Me detuve de golpe, el calor del sol dejó de quemar y volví a sentir aquel gélido sentimiento en todo mi cuerpo, las gotas que escurrían por mi piel eran frescas de pronto, frías, cortantes; allí, frente ante mí, un cuerpo femenino de espaldas y en ropa interior. Di un paso hacía atrás, porque ese cuerpo tenía un sacó satinado en azul, un saco que le cubría la cabeza y la espalda; un sentimiento de ahogo sin agua atravesó mis pulmones, porque quizá allí, a mis pies, estaba la mujer de traje. En segundos mi mente comenzó a hacer conexiones, porque la mujer de traje usaba pantalones, pero quizá el efecto gravedad cero o la caída aparatosa se los había arrancado a jalones.
La mujer de traje tenía tez blanca, pero este cuerpo tenía la piel de un color que solo podría describir como gris, morado o azul, un color que solo podía haber visto en las series de policías de crímenes sin resolver o de muertos que regresan a la vida. Entonces, cómo saber el tono real de esta pobre alma en estado de descomposición, con sus piernas dobladas, llenas de agujeros y quemaduras; con la planta de sus pies negras y expuestas mirando hacia el mar, tristes y desamparadas ante el mundo; pero lo sabía, sabía que la única forma de afirmar o no mis sospechas era fácil, solo tenía que levantar el saco azul y enfrentarme a la realidad de ver un cuerpo sin vida, sin la calidez de la sangre corriendo por su mejillas y quizá, con alguna deformidad producto de la caída desde allá arriba.
No sabía por dónde empezar, si hacerlo de abajo hacia arriba, o ir directo al grano y destaparla por arriba para ver si se trataba del mismo cabello negro y largo de la mujer de traje, lo cual implicaría un dato más a mi lista de conexiones; pero si miraba hacia la arena, tendría que mover el cuerpo para ver el rostro y salir de aquella encrucijada.

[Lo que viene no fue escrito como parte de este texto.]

(** A key package is the signature key, of one byte, and a serial number. *)
Definition net_mls : OpenMls := {|
  MlsGroup := NetGroup;
  StagedCommit := NetCommit;
  QueuedProposal := N * NetProposal;
  KeyPackageIn := bytes;
  KeyPackage := bytes;
  MlsMessageIn := NetMessage;
  MlsMessageOut := bytes;
  ProtocolMessage := NetMessage;
  key_package_in b := match b with [_; _] => Ok b | _ => Err "not a key package"%string end;
  kp_signature_key kp := take 1 kp;
  kp_validate kp := Ok kp;
  kp_leaf_signature_key kp := take 1 kp;
  g_members g := toy_member <$> map_to_list (ng_members g);
  g_member_at g i := (λ k, mk_member i k k) <$> ng_members g !! i;
  g_epoch := ng_epoch;
  g_group_id := ng_id;
  g_own_leaf_index := ng_own;
  g_pending_commit := ng_commit;
  propose_add_member kp := net_propose (NetAdd (take 1 kp)) x01 (take 1 kp);
  propose_remove_member i := net_propose (NetRemove i) x02 (put_n i);
  commit_to_pending_proposals g :=
    if negb (net_commits g) then (g, Err "Duplicate signature key in proposals and group"%string) else
    let ps := (ng_pending g).*2 in
    let c := mk_net_commit (ng_own g) ps false in
    (ng_set_commit (Some c) g,
     Ok (net_send x03 g (frames (proposal_out <$> ps)),
         if bool_decide (adds ps = []) then None else Some (net_send x05 g (net_welcome (net_merge c g)))));
  merge_pending_commit g := (match ng_commit g with Some c => net_merge c g | None => g end, Ok tt);
  clear_pending_commit g := (ng_set_commit None g, Ok tt);
  clear_pending_proposals g := (ng_set_pending [] g, Ok tt);
  store_pending_proposal p g := (ng_set_pending (ng_pending g ++ [p]) g, Ok tt);
  g_merge_staged_commit c g := (net_merge c g, Ok tt);
  g_delete g := (mk_net (ng_id g) ∅ (ng_epoch g) (ng_secret g) (ng_own g) [] None, Ok tt);
  sc_self_removed := nc_removes_reader;
  sc_add_signature_keys c := adds (nc_proposals c);
  sc_removed_leaves c := removes (nc_proposals c);
  mls_message_in := net_parse;
  try_into_protocol_message m := Ok m;
  extract_protocol m := Some m;
  pm_group_id := nm_group;
  pm_epoch := nm_epoch;
  pm_content_type m := toy_content (nm_kind m);
  process_message m g := (g, net_read m g);
  create_message b g := (g, Ok (net_send x04 g b));
  message_to_bytes b := Ok b;
|}.

(** The provider and the credential of a member are its signature key. *)
#[local] Existing Instance net_mls.
Definition net_setup : OpenMlsSetup := {|
  Provider := bytes;
  CredentialWithKey := bytes;
  MlsGroupCreateConfig := unit;
  Welcome := bytes;
  StagedWelcome := NetGroup;
  new_with_group_id _ _ id key := Ok (mk_net id {[ 0%N := key ]} 0 0 0 [] None : MlsGroup);
  extract_welcome (m : MlsMessageIn) := if decide (nm_kind m = x05) then Some (nm_payload m) else None;
  staged_welcome_new key w := match net_welcomed key w with Some g => Ok g | None => Err NoMatchingKeyPackage end;
  into_group _ g := Ok g;
|}.

(** ** The consensus engine *)

(** A member's sessions, open until they have an outcome; whom it votes as. *)
Record NetEngine := mk_net_engine { ne_self : bytes; ne_sessions : gmap N (Proposal * option bool); ne_next : N }.
Definition ne_put (p : Proposal) (o : option bool) (e : NetEngine) : NetEngine :=
  mk_net_engine (ne_self e) (<[prop_id p := (p, o)]> (ne_sessions e)) (ne_next e).

(** Two thirds of the expected voters decide, everybody when there are at most two;
    silent voters count as the liveness criteria say once time is up. *)
Definition votes_for (v : bool) (p : Proposal) : N := len (filterb (λ x, Bool.eqb (vote_value x) v) (prop_votes p)).
Definition quorum (n : N) : N := if (n <=? 2)%N then n else ((2 * n + 2) / 3)%N.
Definition tally (yes no n : N) : option bool :=
  if (quorum n <=? yes)%N then Some true else
  if (quorum n <=? no)%N then Some false else
  if (n <=? yes + no)%N then Some ((2 <? n) && (no <? yes))%N else None.
Definition counted (p : Proposal) : option bool := tally (votes_for true p) (votes_for false p) (expected_voters_count p).
Definition at_timeout (p : Proposal) : option bool :=
  let n := expected_voters_count p in
  let yes := votes_for true p in
  let no := votes_for false p in
  if (n <=? 2)%N then tally yes no n else
  if prop_liveness_criteria_yes p then tally (n - no) no n else tally yes (n - yes) n.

Por otra parte, si el cuerpo a partir de la cadera estaba de lado, que para mí era lo más seguro, entonces vería sin más el rostro de aquella mujer que me había desafiado por un asiento de avión. Sus labios quizá ahora ya no serían rojos, o serían más rojos de lo normal, lo que fuera, se llevaría mi alma hasta algún lugar de donde sé no regresaría jamás.
Me hinqué, no quería desmallarme y caer, darme algún otro golpe y comenzar otra epifanía surreal. Quise cerrar los ojos como cuando entré de pequeña a esa casita de terror, quise cerrar los ojos como cuando di mi primer beso, y los quise cerrar tal cual como cuando pensé que iba a morir. Mi mano se arqueo levemente, y como si ella hubiera tomado la decisión por mí, agarró la parte de arriba y recorrió unos milímetros hasta que…
—Por algo le puse mi saco, no quieres verle la cara—, solté sin replicar el sacó y me tumbé hacía atrás. Allí estaba, como una nube en picada, la mujer de traje.